The report also found significant gaps between white students and others, both in Colorado and the nation. No more than 48 percent of African American, Hispanic and American Indian students met any of the benchmarks nationally.

The ACT calculates that students who meet the minimum benchmark scores in English, math, reading and science have a 75 percent chance of earning a C or higher in a typical first-year college credit course.

Here are percentages of Colorado test takers who met benchmarks in individual subjects, with the national percentage in parenthesis:

  • English: 62 percent (64 percent)
  • Reading: 42 (44)
  • Math: 39 (44)
  • Science: 36 (36)

The ACT report also provides details about the effects on scores of taking core academic courses and a rigorous curriculum in middle school, and about the relationship between student goals and overall student engagement and test performance.

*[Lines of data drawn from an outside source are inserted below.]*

Definition lease_row (o : claim_options) (r : outbox_row) : outbox_row := {|
  ob_id := ob_id r; ob_message_id := ob_message_id r; ob_aggregate_type := ob_aggregate_type r;
  ob_aggregate_id := ob_aggregate_id r; ob_event_type := ob_event_type r; ob_payload := ob_payload r;
  ob_payload_sha256 := ob_payload_sha256 r; ob_correlation_id := ob_correlation_id r; ob_attempts := ob_attempts r;
  ob_status := Publishing;
  ob_available_at := ob_available_at r; ob_created_at := ob_created_at r;
  ob_lease_owner := Some (co_owner o);
  ob_lease_expires_at := Some (datetime (co_leaseUntil o));
  ob_last_error_code := None;
  ob_published_at := ob_published_at r;
|}.

(** [WHERE id IN (...)] *)
Definition id_in (rows : list outbox_row) (r : outbox_row) : bool := existsb (fun x => sql_eq (ob_id r) (ob_id x)) rows.

Definition lease_rows (o : claim_options) (rows : list outbox_row) (d : bus_tables) : bus_tables :=
  with_outbox (update_where (id_in rows) (lease_row o) (outbox d)).2 d.

Definition mapOutbox (r : outbox_row) : Prelude.result bus_error ClaimedOutboxMessage :=
  payloadJson ← match read_json (ob_payload r) with
                | inl text => Ok text
                | inr v => match canonicalJson v with Ok text => Ok text | Throw e => Throw (Unprintable e) end
                end;
  Ok {| cm_id := ob_id r; cm_messageId := default "" (ob_message_id r); cm_aggregateType := ob_aggregate_type r;
        cm_aggregateId := ob_aggregate_id r; cm_eventType := ob_event_type r; cm_payloadJson := payloadJson;
        cm_payloadSha256 := default "" (ob_payload_sha256 r); cm_correlationId := ob_correlation_id r;
        cm_attempts := ob_attempts r |}.

Definition claim_body (c : bus_env) (o : claim_options) : Sql bus_tables bus_error (TransactionOutcome (list outbox_row)) :=
  rows ← bus_select c (claim_rows c o);
  match rows with
  | [] => mret tt
  | _ => bus_request c (fun _ d => Ok (tt, lease_rows o rows d))
  end ≫= fun _ => mret (Outcome true rows).

(** A row that cannot be read back fails the call after the commit, with another rollback. *)
Definition claim (c : bus_env) (o : claim_options) : Sql bus_tables bus_error (list ClaimedOutboxMessage) :=
  lift (assertLimit (co_limit o)) ≫= fun _ =>
  rows ← bus_transaction c (claim_body c o);
  trying (lift (mapM mapOutbox rows)) (fun e => bus_select c (fun _ => tt) ≫= fun _ => lift (Throw e)).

ACT testColorado is in the middle of a years-long effort to improve student readiness for college, using steps mandated by a 2008 law. Those measures include new academic content standards, in effect this year for all school districts; new high school graduation guidelines (see story), and creation of a new diploma that signifies college readiness (see story).

The Department of Higher Education also is revising college admissions requirements and remediation policies (see story).

Nationwide, some 54 percent of 2013’s 1.8 million high school graduates took the ACT tests. In 29 states 50 percent or more of grads took the tests, and 12 states had participation of 90 percent or higher. Colorado requires all high schools juniors to take the test, regardless of whether they plan to attend college. About 57 percent of state high school graduates went on to college in 2011, the most recent data available.

For 2013 ACT benchmarks were adjusted up one point in reading and down one point in science on the 36-point scale. The 2013 report also includes scores from students who received accommodations in taking the tests, which wasn’t the case in the past.

Annual national and state results for the other major college entrance exam, the SAT, usually are released in September. The 2012 report found that about 43 percent of high school graduates were ready for college. In the past Colorado students have scored higher than the national mean on the SAT tests. But only about 17 percent of Colorado students took the test in 2012, and only 14 percent of students who graduated from public high schools.

call out

Our readers had a lot to say in 2017. Make your voice heard in 2018.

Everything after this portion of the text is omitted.